TAIPEI, Taiwan -- The Council of Agriculture (COA) yesterday announced that all pets in mountainous areas will be eligible to receive free rabies vaccinations, as part of efforts to contain the spread of the virus.

According to the COA, the total number of Formosan ferret-badgers confirmed to have contracted rabies has reached 12, with the cases coming from Nantou County, Taitung City, Yunlin County, Taichung, Tainan and Kaohsiung.

Chang Shu-hsien (張淑賢), head of the Bureau of Animal and Plant Health Inspection and Quarantine (BAPHIQ), said that 77,000 rabies vaccines have been sent to the six affected counties and cities.

"There are still around 60,000 rabies vaccines for animals remaining," Chang said, "and the bureau is scheduled to purchase another 500,000 so people do not have to worry about the availability of vaccines."

"So far rabies has only been discovered in ferret-badgers, but BAPHIQ officials have been setting up vaccination stations in mountainous areas to stop the virus from being spread (to other animals)," he said

Chang said that in order to identify the type of rabies virus discovered in Taiwan, the bureau has invited experts from the World Organisation for Animal Health (OIE) and China to examine samples of the virus.
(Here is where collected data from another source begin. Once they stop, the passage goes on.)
(** * CSRMatrix (homeworks/homework_03/hw3_csr_matrix.py)

    A shallow embedding of the [CSRMatrix] class: three parallel Python
    lists (row indices, column indices, values), a shape and a cached
    count [_nnz].  Indices are Python integers ([Z]).  Values are
    integers of one element type [dtype]: Python's unbounded [int], or
    numpy's [int64], whose [+], [-] and [*] wrap around; float values are
    not covered.  True division produces floats, which are not modelled:
    the division is taken as given.  Operations that can raise return a
    [result]; the in-place mutation done by [__setitem__] is modelled by
    state passing (the receiver after the call), which is what the code
    does to a matrix whose three sequences are Python lists of its own,
    as the ndarray branch of the constructor builds them. *)

From Stdlib Require Import ZArith List Bool Lia Sorted.
Import ListNotations.
Local Open Scope Z_scope.

(** ** Python results and list primitives *)

Inductive exn : Type := ValueError | IndexError | OverflowError.

(** [OutOfFuel] is not a Python outcome: it marks a [while] loop whose
    iteration budget was exhausted in the model. *)
Inductive result (A : Type) : Type :=
| Ok (a : A)
| Raise (e : exn)
| OutOfFuel.

Arguments Ok {A} a.
Arguments Raise {A} e.
Arguments OutOfFuel {A}.

Definition bind {A B : Type} (m : result A) (f : A -> result B) : result B :=
  match m with
  | Ok a => f a
  | Raise e => Raise e
  | OutOfFuel => OutOfFuel
  end.

Notation "x <- m ;; k" := (bind m (fun x => k))
  (at level 61, m at next level, right associativity).

(** [l[i]] for a non-negative index. *)
Definition py_idx {A : Type} (l : list A) (i : nat) : result A :=
  match nth_error l i with
  | Some a => Ok a
  | None => Raise IndexError
  end.

(** [l[-1]]. *)
Definition py_last {A : Type} (l : list A) : result A :=
  match rev l with
  | a :: _ => Ok a
  | [] => Raise IndexError
  end.

(** [l.pop(k)], the list after the call. *)
Definition py_pop {A : Type} (k : nat) (l : list A) : result (list A) :=
  if (k <? length l)%nat then Ok (firstn k l ++ skipn (S k) l)
  else Raise IndexError.

(** [l[k] = v], the list after the assignment. *)
Definition py_store {A : Type} (k : nat) (v : A) (l : list A) : result (list A) :=
  if (k <? length l)%nat then Ok (firstn k l ++ v :: skipn (S k) l)
  else Raise IndexError.

(** [l.insert(k, v)]: never raises, an index past the end appends. *)
Definition py_insert {A : Type} (k : nat) (v : A) (l : list A) : list A :=
  firstn k l ++ v :: skipn k l.

(** [zip(a, b, c)]: stops at the shortest argument. *)
Fixpoint zip3 {A B C : Type} (a : list A) (b : list B) (c : list C)
  : list (A * B * C) :=
  match a, b, c with
  | x :: a', y :: b', z :: c' => (x, y, z) :: zip3 a' b' c'
  | _, _, _ => []
  end.

(** ** Element types *)

(** The type of the stored values: Python [int] (unbounded), as in the
    lists of a matrix built from a tuple of Python lists, or numpy
    [int64], the scalars a dense integer array hands out to the ndarray
    branch of the constructor.  Arithmetic on [int64] scalars wraps
    around (numpy warns, it does not raise), and its results are again
    [int64] scalars. *)
Inductive dtype : Type := py_int | np_int64.

Definition wrap64 (z : Z) : Z := (z + 2 ^ 63) mod 2 ^ 64 - 2 ^ 63.

(** The value an arithmetic result takes in the element type. *)
Definition norm (dt : dtype) (z : Z) : Z :=
  match dt with
  | py_int => z
  | np_int64 => wrap64 z
  end.

(** [v] is a value of the element type. *)
Definition of_dtype (dt : dtype) (v : Z) : Prop := norm dt v = v.

(** ** The numpy collaborator: dense 2D integer arrays *)

Record ndarray : Type := mk_ndarray {
  nd_shape0 : nat;
  nd_shape1 : nat;
  nd_rows : list (list Z)
}.

(** An array is well formed when its rows agree with its shape. *)
Definition nd_wf (D : ndarray) : Prop :=
  length (nd_rows D) = nd_shape0 D /\
  Forall (fun r => length r = nd_shape1 D) (nd_rows D).

(** [D[i, j]] for indices produced by [range]. *)
Definition nd_get (D : ndarray) (i j : nat) : Z :=
  nth j (nth i (nd_rows D) []) 0.

(** [np.zeros((r, c))]: negative dimensions are rejected. *)
Definition np_zeros (r c : Z) : result ndarray :=
  if (r <? 0) || (c <? 0) then Raise ValueError
  else Ok (mk_ndarray (Z.to_nat r) (Z.to_nat c)
             (repeat (repeat 0 (Z.to_nat c)) (Z.to_nat r))).

(** numpy index normalisation along an axis of length [n]: negative
    indices count from the end, anything else out of range raises. *)
Definition np_index (n : nat) (i : Z) : result nat :=
  if (0 <=? i) && (i <? Z.of_nat n) then Ok (Z.to_nat i)
  else if (- Z.of_nat n <=? i) && (i <? 0) then Ok (Z.to_nat (i + Z.of_nat n))
  else Raise IndexError.

Definition list_set {A : Type} (k : nat) (v : A) (l : list A) : list A :=
  firstn k l ++ v :: skipn (S k) l.

(** [D[i, j] = v], the array after the assignment.  The array that
    [to_dense] fills comes from [np.zeros] and holds float64 cells: an
    integer of magnitude at most 2^53 is stored exactly, a larger one is
    rounded.  The cell is kept here as the integer itself, so the
    statements about arbitrary cells of [to_dense] carry the bound
    [float64_exact]. *)
Definition np_setitem (D : ndarray) (i j : Z) (v : Z) : result ndarray :=
  i' <- np_index (nd_shape0 D) i ;;
  j' <- np_index (nd_shape1 D) j ;;
  Ok (mk_ndarray (nd_shape0 D) (nd_shape1 D)
        (list_set i' (list_set j' v (nth i' (nd_rows D) [])) (nd_rows D))).

(** ** The class *)

Record CSRMatrix (V : Type) : Type := mk_CSRMatrix {
  _nnz : Z;
  shape : list Z;
  row_ind : list Z;
  column_ind : list Z;
  data : list V
}.

Arguments mk_CSRMatrix {V} _ _ _ _ _.
Arguments _nnz {V} _.
Arguments shape {V} _.
Arguments row_ind {V} _.
Arguments column_ind {V} _.
Arguments data {V} _.

(** The constructor argument, by its dynamic type.  The members of the
    tuple are Python lists, as every operator of the class passes them
    (a tuple of np.arrays has no [insert], [pop] or [append] and is not
    covered). *)
Inductive init_matrix_representation : Type :=
| PyTuple3 (t : list Z * list Z * list Z)
| PyNdarray (D : ndarray)
| PyOther.

(** [__init__], tuple branch: the three sequences are taken as they are
    and [shape] keeps its initial value [[]]. *)
Definition init_tuple {V : Type} (t : list Z * list Z * list V) : CSRMatrix V :=
  let '(r, c, d) := t in
  mk_CSRMatrix (Z.of_nat (length d)) [] r c d.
According to the COA, all animals in shelters nationwide should receive vaccinations before Aug. 5. However, some local animal shelters said that the vaccines in stock are insufficient to do so.

There are around 6,800 cats and dogs in government-funded animal shelters, while there are around 33,000 in privately run shelters.

CDC Prioritizes Subjects for Rabies Vaccination

Four categories of people have been prioritized to receive publicly funded rabies vaccinations, Centers for Disease Control (CDC) Deputy Director-General Chou Chih-hau (周志浩) announced yesterday.

Chou said that the top priority are those who live in areas where rabies-infected animals have been discovered, followed by COA and CDC officials who might come in contact with wild animals. Veterinarians are the fourth priority group.

"People who are not in the four priority groups can only receive vaccinations after being bitten by animals."

Also yesterday, COA Deputy Minister Wang Cheng-teng (王政騰) said that there are no plans to cull stray animals.

"The COA will always allow stray cats and dogs to receive rabies vaccinations before putting them in animal shelters," said Wang.

Difficult Fight Ahead

CDC head Chang Feng-yee (張峰義) said that rabies prevention will be a tough fight for the people of Taiwan.

"It is important for those who are bitten or scratched by wild animals to immediately go to a nearby hospital so doctors can evaluate if a vaccination is necessary," said Chang.